On the day he was preparing to join the Red Sox Hall of Fame’s Class of 2012, former pitcher Curt Shilling was once again faced with questions about the demise of his Rhode Island video game company, 38 Studios.
“I had a family of 400 people that I was responsible for and I failed them,” Schilling said Friday during a press conference at Fenway Park prior to the induction ceremony. “I took a shot and tried to create something world-changing, and it didn’t work out. I gave it everything I had, literally, and now I’m just trying to manage day-by-day.”
Financial troubles at Schilling’s company—which was lured from Massachusetts by a $75 million loan guarantee backed by Rhode Island taxpayers —became public in May when Rhode Island Governor Lincoln Chafee said he was trying to find ways to keep 38 Studios solvent. Chafee said the company had failed to make a scheduled a $1.1 million payment on the loan.

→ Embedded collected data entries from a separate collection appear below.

(* ===== verification/TransportTasks.v ===== *)
(** * TransportTasks: what the commands of a connection do to the engine

    Every call a command makes is a read, or an operation of the engine that its callers are
    allowed to perform when the generated values are unused; none of them panics ([quiet]).
    So a command can be interleaved with everything else at its calls. [wp] follows a [Task]
    from call to call: [S] is what the connection holds, the channels it has entered and not
    left. Every command, and the end of a socket, satisfies it. *)

From Stdlib Require Import ZifyBool.
From stdpp Require Import base tactics numbers strings countable sorting gmap list.
From S2P Require Import Prelude RustStr Text Ids Models Policy RepoState RepoMessages RepoChannels RepoCircles RepoUsers RepoWf WfMessages WfChannels WfCircles WfUsers RepoReach RepoHistory RoleProps ChatActor ActorLaws ActorInvariant ChatEngine EngineReach Wire ChannelList EngineServices Transport Sockets.

Create HintDb reads.

Section quiet.
Context `{Unicode, UuidLib, CryptoLib, EngineLib, F64Lib}.

(** The generated values of a call are unused. *)
Definition fresh_inputs (e : ChatEngine) (i : Inputs) : bool :=
  let a := drained e in
  let st := repository a in
  unused_channel st (in_channel i) (direct_slug (in_slug i))
  && unused_channel st (in_channel i) (group_slug (in_slug i))
  && negb (contains_key (in_circle i) (circles st))
  && unused_message st (in_message i)
  && bool_decide (in_message i ∉ published_messages a)
  && match in_secret i with Panic => false | _ => true end.

Definition anywhere : ChannelId → Prop := λ _, True.
Definition engine_fine (e : ChatEngine) : Prop := engine_ok anywhere e.

(** A method that reads, or runs as an operation of the engine, and does not panic. *)
Definition quiet {X} (m : Inputs → Engine X) : Prop := ∀ i e,
  engine_fine e → fresh_inputs e i = true →
  (m i e).1 ≠ Panic
  ∧ ((m i e).2 = e ∨ ∃ op, allowed anywhere (drained e) op ∧ (m i e).2 = (perform op e).2).

(** ** Reads *)

Definition reads {A} (m : Repo A) : Prop := ∀ st, wf st → (m st).2 = st ∧ (m st).1 ≠ Panic.
Lemma repo_reads {A} (m : Repo A) e :
  reads m → engine_fine e → (repo m e).2 = e ∧ (repo m e).1 ≠ Panic.
Proof.
  intros Hm [_ [Hr _]]. unfold repo, call.
  destruct (Hm _ (reachable_wf _ Hr)) as [Hs Hp]. destruct (m _) as [r st']; simpl in *; subst.
  split; [by destruct e as [[]]|]. by destruct r.
Qed.
Lemma quiet_reads {A} (m : Inputs → Repo A) : (∀ i, reads (m i)) → quiet (λ i, repo (m i)).
Proof. intros Hm i e Hok _. destruct (repo_reads (m i) e (Hm i) Hok) as [? ?]. auto. Qed.

Ltac read_run f :=
  intros st Hwf; unfold f; let E := fresh "E" in
  match goal with |- (?p).2 = _ ∧ _ => destruct p as [r st'] eqn:E end; run_st E; by simplify_eq/=.
Lemma reads_signup u : reads (signup_ordinal u).
Proof. read_run @signup_ordinal. Qed.
Lemma reads_profiles now u : reads (list_user_profiles now u).
Proof. read_run @list_user_profiles. Qed.
(** A guard, then a read and a function of its result. *)
Lemma reads_guarded {A B} (b : RepositoryState → bool) err (m : Repo A) (f : RepositoryState → A → B) :
  reads m → reads (let! st := get in ensure (b st) err ;;; let! x := m in st_ret (f st x)).
Proof.
  intros Hm st Hwf. destruct (Hm st Hwf) as [Hs Hp]. unfold st_bind, get, ensure, st_ret.
  destruct (b st); simpl; [|done]. destruct (m st) as [[] ?]; simpl in *; by subst.
Qed.
Lemma reads_circle_profiles now u k : reads (list_circle_user_profiles now u k).
Proof. apply (reads_guarded (λ st, contains_key (k, u) (circle_memberships st)) _ _ _ (reads_profiles now u)). Qed.
Lemma reads_roles u k : reads (circle_member_roles u k).
Proof. read_run @circle_member_roles. Qed.
Lemma reads_channel_profiles now u c : reads (list_channel_user_profiles now u c).
Proof. apply (reads_guarded (λ st, contains_key (c, u) (memberships st)) _ _ _ (reads_profiles now u)). Qed.
Lemma reads_joinable u k : reads (list_joinable_channels u k).
Proof. read_run @list_joinable_channels. Qed.
Lemma reads_recent q : reads (load_recent_messages q).
Proof. intros st Hwf. rewrite load_recent_page by done. simpl. split; [done|]. case_decide; [|done]. unfold page. by repeat case_match. Qed.
Lemma reads_thread u id : reads (load_thread u id).
Proof. read_run @load_thread. Qed.
Lemma group_replies_non_empty msgs root replies :
  group_replies msgs !! root = Some replies → replies ≠ [].
Proof.
  unfold group_replies. revert root replies.
  induction msgs as [|m msgs IH] using rev_ind; intros root replies; [simpl; by rewrite lookup_empty|].
  rewrite foldl_app. simpl. destruct (ChatMessage_parent_message_id m) as [parent|]; [|by apply IH].
  intros [[-> <-]|[_ Hl]]%lookup_insert_Some; [by destruct (default _ _)|by eapply IH].
Qed.
Lemma res_mapM_not_panic {E A B} (f : A → Res E B) l :
  (∀ x, x ∈ l → f x ≠ Panic) → res_mapM f l ≠ Panic.
Proof.
  induction l as [|x l IH]; intros Hf; simpl; [done|].
  assert (Hx := Hf x (list_elem_of_here _ _)). assert (res_mapM f l ≠ Panic) as Hl by (apply IH; intros; apply Hf; by right).
  unfold res_bind. destruct (f x); [|done..]. by destruct (res_mapM f l).
Qed.
Lemma reads_summaries u c : reads (list_thread_summaries u c).
Proof.
  intros st Hwf. unfold list_thread_summaries. unfold st_bind, get, ensure, st_lift, st_ret.
  destruct (contains_key _ _); simpl; [|done].
  match goal with |- context [res_mapM ?g _] => set (f := g) end.
  assert (res_mapM f (map_to_list (group_replies (channel_messages st c))) ≠ Panic) as Hp.
  { apply res_mapM_not_panic. intros [root replies] Hin%elem_of_map_to_list%group_replies_non_empty.
    unfold f, res_bind. destruct (last replies) eqn:El; [done|]. by apply last_None in El. }
  by destruct (res_mapM f _).
Qed.
Lemma reads_reactions u c : reads (list_channel_reactions u c).
Proof. read_run @list_channel_reactions. Qed.
Lemma reads_circles u : reads (list_circles_for_user u).
Proof. done. Qed.
Lemma reads_channels now u : reads (list_channels_for_user now u).
Proof. done. Qed.
Lemma reads_latest c : reads (latest_sequence c).
Proof. intros st Hwf. unfold latest_sequence. done. Qed.

(** The defaults of the trait read nothing. *)
Lemma reads_throw {A} err : reads (throw (A:=A) err).
Proof. done. Qed.
Lemma reads_pure {A} (x : A) : reads (st_ret x).
Proof. done. Qed.
(* ===== verification/TransportServer.v ===== *)
(** * TransportServer: the server with its connections

    Sockets, HTTP commands and event streams around one engine, as a step relation. Between two
    steps of a connection any other may take steps, and so may the rest of the server: every
    operation of the engine, its sweeps and the turns of its actor. Connection identifiers are
    never used twice. The second part shows which calls of the engine change who is present. *)

From Stdlib Require Import ZifyBool.
From stdpp Require Import base tactics numbers strings countable sorting gmap list.
From S2P Require Import Prelude RustStr Text Ids Models Policy RepoState RepoMessages RepoChannels RepoCircles RepoUsers RepoWf RepoReach ChatActor ActorLaws ActorInvariant ChatEngine EngineReach Wire ChannelList EngineServices Transport Sockets TransportTasks.

Section server.
Context `{Unicode, UuidLib, CryptoLib, EngineLib, F64Lib, EnvelopeCodec}.

(** [server_connections] are the connection identifiers that were generated, and
    [server_abandoned] the subscriptions whose handler was dropped while it waited. *)
Record Server : Type := mk_Server {
  server_engine : ChatEngine;
  server_sockets : gmap N Socket;
  server_commands : gmap N HttpCommand;
  server_streams : gmap N EventStream;
  server_shutdown : bool;
  server_connections : gset ConnectionId;
  server_abandoned : gset (ChannelId * UserId * ConnectionId) }.
#[export] Instance Server_eta : Eta Server := λ w,
  mk_Server (server_engine w) (server_sockets w) (server_commands w) (server_streams w)
    (server_shutdown w) (server_connections w) (server_abandoned w).
Definition server_start : Server :=
  mk_Server (ChatEngine_start RepositoryState_default) ∅ ∅ ∅ false ∅ ∅.

(** The generated values of an event. *)
Definition socket_inputs (event : SocketEvent) : option Inputs :=
  match event with OnCall i => Some i | _ => None end.
Definition stream_inputs (event : StreamEvent) : option Inputs :=
  match event with
  | StreamOnCall i | StreamOnPresence i | StreamOnGoneSubscribing i => Some i
  | _ => None
  end.
Definition inputs_ok (w : Server) (i : option Inputs) : bool :=
  match i with
  | Some i => fresh_inputs (server_engine w) i && bool_decide (in_connection i ∉ server_connections w)
  | None => true
  end.
Definition inputs_used (i : option Inputs) (w : Server) : Server :=
  match i with
  | Some i => w <| server_connections := {[in_connection i]} ∪ server_connections w |>
  | None => w
  end.
(** A handler that is dropped while it waits for its subscription. *)
Definition abandons (event : StreamEvent) (s : EventStream) (w : Server) : Server :=
  match event, stream_scope s with
  | StreamOnGoneSubscribing i, Some (c, _) =>
      match (Engine.subscribe (in_connection i) c (stream_id s) (server_engine w)).1 with
      | Ok _ => w <| server_abandoned := {[(c, stream_id s, in_connection i)]} ∪ server_abandoned w |>
      | _ => w
      end
  | _, _ => w
  end.

(** Everything else that uses the engine. *)
Inductive other_step (e : ChatEngine) : ChatEngine → Prop :=
  | other_perform op : allowed anywhere (drained e) op → other_step e (perform op e).2
  | other_sweep : other_step e (Engine.sweep e).2
  | other_deliver : other_step e (deliver e).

Less than two weeks later, 38 Studios laid off all 400 employees and eventually filed for Chapter 7 bankruptcy. Federal and state law enforcement agencies are investigating whether there was any criminal wrongdoing involved in the company’s collapse.
Schilling has estimated he personally lost $50 million in the venture, and has blasted Chafee for making public comments that Schilling said scared off potential investors in 38 Studios. On Friday, however, he was more reflective.
‘It’s been hard, but life is hard,” he said. “This is not somebody else’s fault.”
Schilling added that he doesn’t dwell on whether his image has been tarnished because of the 38 Studios debacle.
“I can’t worry about people who are never going to meet me and what they might think of me,” he said. “It’s been challenging, it’s been tough, but my wife and my kids are healthy and I’m okay.”